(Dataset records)

**********

Lemma winner_guar i c g c' g' :
  e_guar i (c, g) (c', g') → is_Some (g_winner g) → is_Some (g_winner g').
Proof. intros (_ & _ & Hm & _) Hw. simpl in Hm. by rewrite Hm. Qed.

(** *** The threads *)

Abbreviation erg i := (rg False False True (e_rely i) (e_guar i)).

(** An access to the event by a thread that holds its reference. *)
Lemma read_event {V A : Type} (f : prs_event → V) set_ i c g (k : V → prog kern A) Q :
  (i < n)%nat → here i (false, false, false, None) c g →
  (∀ m, let e := PrsEvent task_id token initial m in
    ∀ c1 g1, here i (false, false, false, None) c1 g1 → erg i (k (f e)) Q c1 g1) →
  erg i (read (field k_events with_events f set_ ev) ≫= k) Q c g.
Proof using All.
  intros Hi Hh Hk. unfold read. rg_bind_load. intros c1 g1 HR. apply (here_rely _ _ _ _ _ _ HR) in Hh.
  pose proof Hh as [HI Hv]. apply view_iff in Hv as (Hd & _).
  destruct (event_present i c1 g1 Hi ltac:(naive_solver) HI) as (_ & _ & He).
  eexists. split; [by apply field_get|]. split; [apply e_guar_same|]. by apply Hk.
Qed.

(** A finished thread: how many bits its result has. *)
Definition source_result (s : source) (won : bool) (last : option bool) : Z :=
  Z.lor (match last with Some _ => PRS_EVENT_STATE_FREED | None => 0 end)
        (match s with
         | Signal _ _ => if won then 0 else PRS_EVENT_STATE_SIGNALED
         | Unref _ => 0
         end).
(** What only the worker changes. *)
Definition wview (c : kern) : gmap loc prs_task * option ptr * list pal_call :=
  (k_tasks c, wk_current_task <$> k_workers c !! w, k_pal c).

Definition wguar (t : nat) (s s' : kern * wst) : Prop :=
  rep s.1 s.2 ∧ rep s'.1 s'.2 ∧ wstep t s.2 s'.2 ∧ (t ≠ 0%nat → wview s'.1 = wview s.1).
Definition wothers (t : nat) (s s' : kern * wst) : Prop := ∃ t', t' ≠ t ∧ wguar t' s s'.
Definition wrely (t : nat) : relation (kern * wst) := rtc (wothers t).

#[local] Instance wrely_preorder t : PreOrder (wrely t).
Proof. unfold wrely. apply _. Qed.

Lemma wguar_rely i j s s' : i ≠ j → wguar i s s' → wrely j s s'.
Proof. intros Hne HG. apply rtc_once. by exists i. Qed.

(** Whatever the actions of the other threads preserve, the rely preserves. *)
Lemma wrely_preserves (P : kern → wst → Prop) t c s c' s' :
  (∀ t' c1 s1 c2 s2, t' ≠ t → wguar t' (c1, s1) (c2, s2) → P c1 s1 → P c2 s2) →
  wrely t (c, s) (c', s') → P c s → P c' s'.
Proof.
  intros Hstep HR. remember (c, s) as x eqn:Ex. remember (c', s') as x' eqn:Ex'.
  revert c s Ex. induction HR as [x|x1 [c2 s2] x3 Hs _ IH]; intros c s -> HP.
  - by simplify_eq.
  - destruct Hs as (t' & Hne & HG). apply (IH Ex' c2 s2 eq_refl). by eapply Hstep.
Qed.

(** Where the worker is: what it runs, the tasks, the calls to the platform, its
    part of the protocol, and what it knows: that there is work or what the oldest
    ready task is, and that the pending flag is set. *)
Inductive knowledge : Set := Nothing | Work | Oldest (u : loc).

Definition known (kn : knowledge) (s : wst) : Prop :=
  match kn with
  | Nothing => True
  | Work => work s
  | Oldest u => head (s_queue s) = Some u
  end.

Record at_worker (cur : ptr) (T : gmap loc prs_task) (L : list pal_call) (id st lo : bool)
    (to : option loc) (kn : knowledge) (pend : bool) (c : kern) (s : wst) : Prop := AtWorker {
  aw_rep : rep c s;
  aw_view : wview c = (T, Some cur, L);
  aw_idle : s_idle s = id;
  aw_stale : s_stale s = st;
  aw_look : s_look s = lo;
  aw_took : s_took s = to;
  aw_known : known kn s;
  aw_pending : pend = true → s_idle s = false ∧ s_flags s = PENDING
}.

(** Where another thread is. *)
Definition at_post (i : nat) (p : post_phase) (c : kern) (s : wst) : Prop :=
  rep c s ∧ s_phases s !! i = Some p.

**********

*Task goal*: An exact copy of the entries from the line containing "(** Whatever the" through the last line is the expected answer.

*Output of the task*:
(** Whatever the actions of the other threads preserve, the rely preserves. *)
Lemma wrely_preserves (P : kern → wst → Prop) t c s c' s' :
  (∀ t' c1 s1 c2 s2, t' ≠ t → wguar t' (c1, s1) (c2, s2) → P c1 s1 → P c2 s2) →
  wrely t (c, s) (c', s') → P c s → P c' s'.
Proof.
  intros Hstep HR. remember (c, s) as x eqn:Ex. remember (c', s') as x' eqn:Ex'.
  revert c s Ex. induction HR as [x|x1 [c2 s2] x3 Hs _ IH]; intros c s -> HP.
  - by simplify_eq.
  - destruct Hs as (t' & Hne & HG). apply (IH Ex' c2 s2 eq_refl). by eapply Hstep.
Qed.

(** Where the worker is: what it runs, the tasks, the calls to the platform, its
    part of the protocol, and what it knows: that there is work or what the oldest
    ready task is, and that the pending flag is set. *)
Inductive knowledge : Set := Nothing | Work | Oldest (u : loc).

Definition known (kn : knowledge) (s : wst) : Prop :=
  match kn with
  | Nothing => True
  | Work => work s
  | Oldest u => head (s_queue s) = Some u
  end.

Record at_worker (cur : ptr) (T : gmap loc prs_task) (L : list pal_call) (id st lo : bool)
    (to : option loc) (kn : knowledge) (pend : bool) (c : kern) (s : wst) : Prop := AtWorker {
  aw_rep : rep c s;
  aw_view : wview c = (T, Some cur, L);
  aw_idle : s_idle s = id;
  aw_stale : s_stale s = st;
  aw_look : s_look s = lo;
  aw_took : s_took s = to;
  aw_known : known kn s;
  aw_pending : pend = true → s_idle s = false ∧ s_flags s = PENDING
}.

(** Where another thread is. *)
Definition at_post (i : nat) (p : post_phase) (c : kern) (s : wst) : Prop :=
  rep c s ∧ s_phases s !! i = Some p.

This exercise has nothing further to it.